I'm going to add some thoughts now. They all stray out of the course, so jog on if you don't want to worry yourself.
The way a protein folds is determined by a lot of different factors. The most critical factor is the primary structure of the protein. This is the amino acids that make up the protein. For a VCE level definition, this is all you really need to concern yourself with. It is quite right, even beyond VCE, to assume the primacy of the primary structure as the determinant of a protein's topography (fancy way of saying the way it is shaped/folded).
The configuration of a protein also depends on other factors, however. We already know this inherently in VCE. Proteins that are denatured (high or low pH, high temperature etc) effectively unfold. Therefore the tertiary structure of a protein is influenced by its environment.
Chaperones were mentioned earlier.

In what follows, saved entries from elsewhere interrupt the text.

Lemma eval_script_limits_witness :
  EvalScript (H := checker_example) (λ _, true) 0 SIGVERSION_BASE [[9]] script_example = EvalTrue [[1]; [1]; [9]] SCRIPT_ERR_OK ∧
  EvalScript (H := checker_example) (λ _, true) 0 SIGVERSION_BASE [] [OP_1; OP_CREATE; 7] = EvalTrue [[OP_CREATE; 7]; [1]] SCRIPT_ERR_UNKNOWN_ERROR ∧
  Forall (elem_upto MAX_SCRIPT_ELEMENT_SIZE) [[1]; [1]; [9]].
Proof.
  assert (Hs : bytes_ok script_example) by (by apply bytes_ok_compute).
  assert (Hst : Forall (elem_upto MAX_SCRIPT_ELEMENT_SIZE) [[9]]) by (apply list.Forall_singleton; split; [by apply bytes_ok_compute|done]).
  assert (E : EvalScript (H := checker_example) (λ _, true) 0 SIGVERSION_BASE [[9]] script_example = EvalTrue [[1]; [1]; [9]] SCRIPT_ERR_OK)
    by (vm_compute; reflexivity).
  split; [exact E|]. split; [vm_compute; reflexivity|].
  pose proof (eval_script_limits (H := checker_example) (λ _, true) 0 SIGVERSION_BASE (λ s k c v _, ex_intro _ _ eq_refl)
    (λ n, ex_intro _ _ eq_refl) (λ n, ex_intro _ _ eq_refl) [[9]] script_example Hst ltac:(done) Hs) as H.
  rewrite E in H. destruct H as [(_ & H & _)|(H & _)]; [exact H|discriminate H].
Defined.

(** The second and third key of three sign. *)
Definition multisig_example : machine :=
  mkMachine [serialize_num 3; [3]; [2]; [1]; serialize_num 2; [3]; [2]; []; [8]] [] [] 0 [].
(** A checker that looks at the script code too: the copies of the signatures must be gone. *)
Definition checker_code : BaseSignatureChecker := {|
  CheckSig s k c _ := Some (bool_decide (s = k) && bool_decide (c = [OP_DUP; OP_DROP])); CheckLockTime n := Some true; CheckSequence n := Some true |}.
Definition multisig_base : machine := mkMachine (stack multisig_example) [] [] 0 [1; 2; OP_DUP; 1; 3; 1; 2; OP_DROP].
Lemma checkmultisig_correct_witness :
  exec_checkmultisig (H := checker_code) (λ _, true) SCRIPT_VERIFY_NULLDUMMY SIGVERSION_BASE OP_CHECKMULTISIG multisig_base
    = inr (mkMachine [[1]; [8]] [] [] 3 [1; 2; OP_DUP; 1; 3; 1; 2; OP_DROP]) ∧
  matches (λ s k, bool_decide (s = k)) [[2]; [3]] [[1]; [2]; [3]].
Proof.
  destruct (checkmultisig_correct (H := checker_code) (λ _, true) SCRIPT_VERIFY_NULLDUMMY SIGVERSION_BASE multisig_base
    [[1]; [2]; [3]] [[2]; [3]] [] [[8]]) as (b & Hb & E).
  - reflexivity.
  - vm_compute. discriminate.
  - cbn. lia.
  - vm_compute. discriminate.
  - intros s Hs. reflexivity || (apply elem_of_cons in Hs as [->|Hs]; [reflexivity|]; apply list_elem_of_singleton in Hs as ->; reflexivity).
  - intros k Hk. reflexivity.
  - intros s k _ _. eexists. reflexivity.
  - assert (Hm : matches (λ s k, bool_decide (s = k)) [[2]; [3]] [[1]; [2]; [3]]).
    { apply matches_skip. apply matches_take; [reflexivity|]. apply matches_take; [reflexivity|]. constructor. }
    split; [|exact Hm]. replace b with true in E; [rewrite E; reflexivity|]. symmetry. apply Hb.
    apply greedy_matches. vm_compute. reflexivity.
Defined.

These are proteins that basically help proteins fold properly, in the same way a parent might help to dress their child. In many cases, proteins will simply not fold in the right configuration if not for a chaperone. This is because there are different ways that a protein might fold, even in the same environment (but the cell wants it to fold in a particular way, so chaperones help it alone). Lots of these chaperones exist in the ER, which is something that we've heard mentioned here a bit. Lots of proteins get folded in the ER, mainly because of the abundance of chaperones but also because the conditions are really good for folding, too. These chaperones also exist in the cytoplasm, but their influence isn't quite as strong there, mainly because the environment can't be controlled as strictly and the chance of a nascent (fancy way of saying new) protein bumping into a chaperone is a lot lower, because the cytoplasm is so much larger than the ER. This makes protein folding in bacteria (i.e. prokaryotes) a little bit tricky, because they don't have an ER. For the most part they get by having chaperones cruise around the cytoplasm and help to fold, but as it happens, gram negative bacteria (those with two membranes) actually have a specialised space called the periplasm between their membranes where they send new proteins to fold. The environment in there is really good for protein folding and chock full of chaperones. (as an interesting aside, sometimes when we try to make human proteins with bacteria which actually have to add a tag to the protein that sends it to the periplasm to be folded properly!).
All right, that's enough protein fun. Almost got onto folding funnels and energies and shit but this is already way too much!